LAUSR

Persistent hepatotropic viral infections are a common etiologic agent of chronic liver disease. Unresolved infection can be attributed to nonfunctional intrahepatic CD8+ T‐cell responses. In light of dampened CD8+ T‐cell responses, liver disease often manifests systemically as immunoglobulin (Ig)‐related syndromes due to aberrant B‐cell functions. These two opposing yet coexisting phenomena implicate the potential of altered CD4+ T‐cell help. Elevated CD4+ forkhead box P3–positive (Foxp3+) T cells were evident in both human liver disease and a mouse model of chemically induced liver injury despite marked activation and spontaneous IgG production by intrahepatic B cells. While this population suppressed CD8+ T‐cell responses, aberrant B‐cell activities were maintained due to expression of CD40 ligand on a subset of CD4+ Foxp3+ T cells.

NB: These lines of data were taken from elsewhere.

(** From any NodeBox state whose pyplot store is well formed, the section
    raises nothing. *)
Lemma nodebox_section_total st :
  plt_inv (plt st) → nodebox_section true st = inr (NodeBoxShow, section_post st).
Proof.
  intros Hinv. destruct (plt_cla_total (plt st) Hinv) as [p1 Hcla].
  destruct (nodebox_section true st) as [e|[v st']] eqn:Hs.
  - exfalso. revert Hs. unfold nodebox_section, mbind, se_bind, set_W, set_inset, gets, size,
      se_modify. cbn -[lift plt_cla]. unfold lift at 1.
    cbn [plt with_globals with_canvas]. rewrite Hcla. cbn -[plt_clf].
    unfold lift, plt_clf, gcf, mbind, se_bind, se_modify, new_figure.
    cbn. destruct (cur p1); cbn; intros ?; discriminate.
  - by apply nodebox_section_post in Hs as [-> ->].
Qed.

Lemma nodebox_section_start :
  nodebox_section true nodebox_start = inr (NodeBoxShow, section_post nodebox_start).
Proof. vm_compute. reflexivity. Qed.

Lemma pltshow_run dpi st px p :
  savefig_pixels dpi (plt st) = inr (px, p) → pltshow dpi st = inr (tt, pltshow_post px p st).
Proof.
  intros Hs. pose proof (lookup_fresh_None (files st)) as Hf.
  unfold pltshow, tempimage, named_temporary_file, savefig, lift, imagesize, gets, image,
    set_imgy, se_modify, os_remove, size, mbind, se_bind, mret, se_ret.
  cbn -[fresh dom insert delete lookup savefig_pixels]. rewrite Hs.
  cbn -[fresh dom insert delete lookup].
  repeat (rewrite lookup_insert_eq; cbn -[fresh dom insert delete lookup]).
  rewrite !delete_insert_eq, delete_id by done. reflexivity.
Qed.

Lemma pltshow_default : pltshow 150 (section_post nodebox_start) = inr (tt, default_run_state).
Proof. vm_compute. reflexivity. Qed.

(** A well-formed store: [savefig] renders a picture of at least one
    pixel each way, the current figure or a new default one. *)
Lemma pltshow_step dpi st st' :
  plt_inv (plt st) → 0 < dpi → pltshow dpi st = inr (tt, st') →
  ∃ f p, st' = pltshow_post (fig_pixels f dpi) p st ∧ plt_inv p ∧
    1 ≤ (fig_pixels f dpi).1 ∧ 1 ≤ (fig_pixels f dpi).2 ∧
    (∀ n, cur (plt st) = Some n → find_fig (plt st) n = Some f) ∧
    (cur (plt st) = None → fig_size f = default_figsize).
Proof.
  intros Hp Hd Hrun.
  destruct (savefig_pixels_spec (plt st) dpi Hp) as (f & p & Hs & Hp' & H1 & H2 & Hc & Hn); [lia |].
  rewrite (pltshow_run _ _ _ _ Hs) in Hrun. injection Hrun as <-. by exists f, p.
Qed.

Lemma pltshow_total dpi st :
  plt_inv (plt st) → 0 < dpi → ∃ st', pltshow dpi st = inr (tt, st').
Proof.
  intros Hp Hd. destruct (savefig_pixels_spec (plt st) dpi Hp) as (f & p & Hs & _); [lia |].
  eexists. exact (pltshow_run _ _ _ _ Hs).
Qed.

(** ** The invariant of a run *)

Lemma layout_inv_section st0 : images st0 = [] → layout_inv (section_post st0).
Proof. intros Him. constructor; simpl; rewrite ?Him; repeat constructor; lia. Qed.

Lemma layout_inv_plot st p k : layout_inv st → layout_inv (with_plt st p k).
Proof. by intros []; constructor. Qed.

Lemma placed_ok_mono y y' a : y ≤ y' → placed_ok y a → placed_ok y' a.
Proof. unfold placed_ok. lia. Qed.

Lemma layout_inv_pltshow px p st :
  1 ≤ px.1 → 1 ≤ px.2 → layout_inv st → layout_inv (pltshow_post px p st).
Proof.
  intros Hdx Hdy [(HW & Hx & HWI) [Hy0 Hy] Hst Hok]. constructor; simpl.
  - lia.
  - lia.
  - apply StronglySorted_snoc. split; [done |]. intros a Ha.
    eapply Forall_forall in Hok; [| exact Ha]. unfold placed_ok in Hok. simpl. lia.
  - apply Forall_app. split.
    + eapply Forall_impl; [exact Hok |]. intros a. apply placed_ok_mono. lia.
    + repeat constructor; unfold bottom; simpl; lia.
Qed.

Lemma plt_inv_empty : plt_inv {| figures := []; cur := None |}.
Proof. constructor; [done | constructor]. Qed.

Record run_inv (st0 st : nbstate) : Prop := {
  ri_layout : layout_inv st;
  ri_plt : plt_inv (plt st);
  ri_files : files st = files st0
}.

Lemma reachable_inv st0 st : reachable st0 st → run_inv st0 st.
Proof.
  induction 1 as [st Him Hsec | st p _ [Hl Hp Hf] Hp' | st st' dpi _ [Hl Hp Hf] Hdpi Hrun].
  - apply nodebox_section_post in Hsec as [_ ->].
    constructor; [by apply layout_inv_section | apply plt_inv_empty | done].
  - constructor; [by apply layout_inv_plot | done | done].
  - destruct (pltshow_step dpi st st' Hp Hdpi Hrun) as (f & p & -> & Hp' & H1 & H2 & _).
    constructor; [by apply layout_inv_pltshow | done | done].
Qed.

Lemma drawn_height_le a : 0 < im_dx a → 0 ≤ im_dy a → 0 ≤ im_w a ≤ im_dx a →
  (drawn_height a <= inject_Z (im_dy a))%Q.
Proof.
  intros Hdx Hdy Hw. unfold drawn_height. apply Qle_shift_div_r.
  - change 0%Q with (inject_Z 0). by rewrite <- Zlt_Qlt.
  - rewrite <- inject_Z_mult, <- Zle_Qle. nia.
Qed.

(** An image placed above [imgy] is drawn within the rows [im_y] to
    [imgy - 20]. *)
Lemma drawn_bottom_le y a : placed_ok y a →
  (inject_Z (im_y a) + drawn_height a <= inject_Z (y - 20))%Q.
Proof.
  intros (Hy & Hb & Hdx & Hdy & _ & Hw). unfold bottom in Hb.
  apply (Qle_trans _ (inject_Z (im_y a) + inject_Z (im_dy a))).
  - apply Qplus_le_r, drawn_height_le; lia.
  - rewrite <- inject_Z_plus, <- Zle_Qle. lia.
Qed.

Lemma reachable_section_start : reachable nodebox_start (section_post nodebox_start).
Proof. apply reach_section; [done | exact nodebox_section_start]. Qed.

(** One [pltshow] from a reachable state returns, stays reachable and
    draws one picture. *)
Lemma pltshow_progress st0 st dpi :
  reachable st0 st → 0 < dpi →
  ∃ st', pltshow dpi st = inr (tt, st') ∧ reachable st0 st' ∧
    length (images st') = S (length (images st)).
Proof.
  intros Hr Hd. destruct (reachable_inv st0 st Hr) as [_ Hp _].
  destruct (pltshow_total dpi st Hp Hd) as [st' Hrun].
  destruct (pltshow_step dpi st st' Hp Hd Hrun) as (f & p & -> & _).
  eexists. split_and!; [exact Hrun | by eapply reach_pltshow |].
  simpl. rewrite length_app. simpl. lia.
Qed.

Lemma reachable_default : reachable nodebox_start default_run_state.
Proof.
  apply (reach_pltshow _ (section_post nodebox_start) _ 150);
    [exact reachable_section_start | lia | exact pltshow_default].
Qed.

(** ** Properties of the section *)

(** C16. From a well-formed pyplot store, [pltshow(plt, dpi)] raises
    nothing.  It draws the figure [savefig] renders, the current one or,
    when there is none, a new figure of the default size, once, at
    [(imgx, imgy)] and scaled to the width [min(W, dx)]; it moves [imgy]
    down by the picture's height and 20, grows the canvas by the
    picture's height and 40, sets its width to [W], and removes the
    temporary file it wrote: the file system is as it was. *)
Theorem pltshow_effect dpi st :
  plt_inv (plt st) → 0 < dpi →
  ∃ f st', pltshow dpi st = inr (tt, st') ∧
    (∀ n, cur (plt st) = Some n → find_fig (plt st) n = Some f) ∧
    (cur (plt st) = None → fig_size f = default_figsize) ∧
    files st' = files st ∧
    images st' = images st ++
      [{| im_path := fresh (dom (files st)); im_x := py_imgx st; im_y := py_imgy st;
          im_w := Z.min (py_W st) (fig_pixels f dpi).1;
          im_dx := (fig_pixels f dpi).1; im_dy := (fig_pixels f dpi).2 |}] ∧
    py_imgy st' = py_imgy st + (fig_pixels f dpi).2 + 20 ∧
    WIDTH st' = py_W st ∧ HEIGHT st' = HEIGHT st + (fig_pixels f dpi).2 + 40.
Proof.
  intros Hp Hd. destruct (pltshow_total dpi st Hp Hd) as [st' Hrun].
  destruct (pltshow_step dpi st st' Hp Hd Hrun) as (f & p & -> & _ & _ & _ & Hc & Hn).
  exists f, (pltshow_post (fig_pixels f dpi) p st). split; [exact Hrun | done].
Qed.

(** C17. However many figures a script shows inside NodeBox, it leaves
    no temporary file behind: the file system after the section and any
    sequence of plotting and [pltshow] calls is the one it started with. *)
Theorem script_files_unchanged st0 st : reachable st0 st → files st = files st0.
Proof. intros H. apply (reachable_inv st0 st H). Qed.

(** C18. The pictures [pltshow] draws lie within the canvas height, each
    one starting below the previous one: a later picture starts more
    than 20 rows below the bottom of an earlier one as drawn. *)
Theorem script_images_stacked st0 st :
  reachable st0 st →
  (∀ a, a ∈ images st → 0 ≤ im_y a ∧
     (inject_Z (im_y a) + drawn_height a <= inject_Z (HEIGHT st))%Q) ∧
  (∀ l1 a l2 b, images st = l1 ++ a :: l2 → b ∈ l2 →
     (inject_Z (im_y a) + drawn_height a + 20 <= inject_Z (im_y b))%Q).
Proof.
  intros Hreach. destruct (reachable_inv st0 st Hreach) as [[_ [Hy0 Hy] Hst Hok] _ _]. split.
  - intros a Ha. pose proof (proj1 (Forall_forall _ _) Hok a Ha) as Hp.
    split; [apply Hp |]. eapply Qle_trans; [by apply drawn_bottom_le |].
    rewrite <- Zle_Qle. lia.
  - intros l1 a l2 b Heq Hb. rewrite Heq in Hst, Hok.
    apply StronglySorted_app in Hst as (_ & _ & Hst). apply StronglySorted_inv in Hst as [_ Hst].
    apply Forall_app in Hok as [_ Hok]. apply Forall_cons in Hok as [Ha _].
    pose proof (proj1 (Forall_forall _ _) Hst b Hb) as Hab. simpl in Hab.
    destruct Ha as (Hay & Hab' & Hdx & Hdy & _ & Hw).
    apply (Qle_trans _ (inject_Z (im_y a) + inject_Z (im_dy a) + 20)).
    + apply Qplus_le_l, Qplus_le_r, drawn_height_le; lia.
    + rewrite <- inject_Z_plus. change 20%Q with (inject_Z 20).
      rewrite <- inject_Z_plus, <- Zle_Qle. unfold bottom in Hab. lia.
Qed.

In vivo blockade of CD40 ligand attenuated B‐cell abnormalities in a mouse model of liver injury. A phenotypically similar population of CD4+ Foxp3+, CD40 ligand–positive T cells was found in diseased livers explanted from patients with chronic hepatitis C infection. This population was absent in nondiseased liver tissues and peripheral blood. Conclusion: Liver disease elicits alterations in the intrahepatic CD4+ T‐cell compartment that suppress T‐cell immunity while concomitantly promoting aberrant IgG mediated manifestations. (Hepatology 2017;65:661‐677).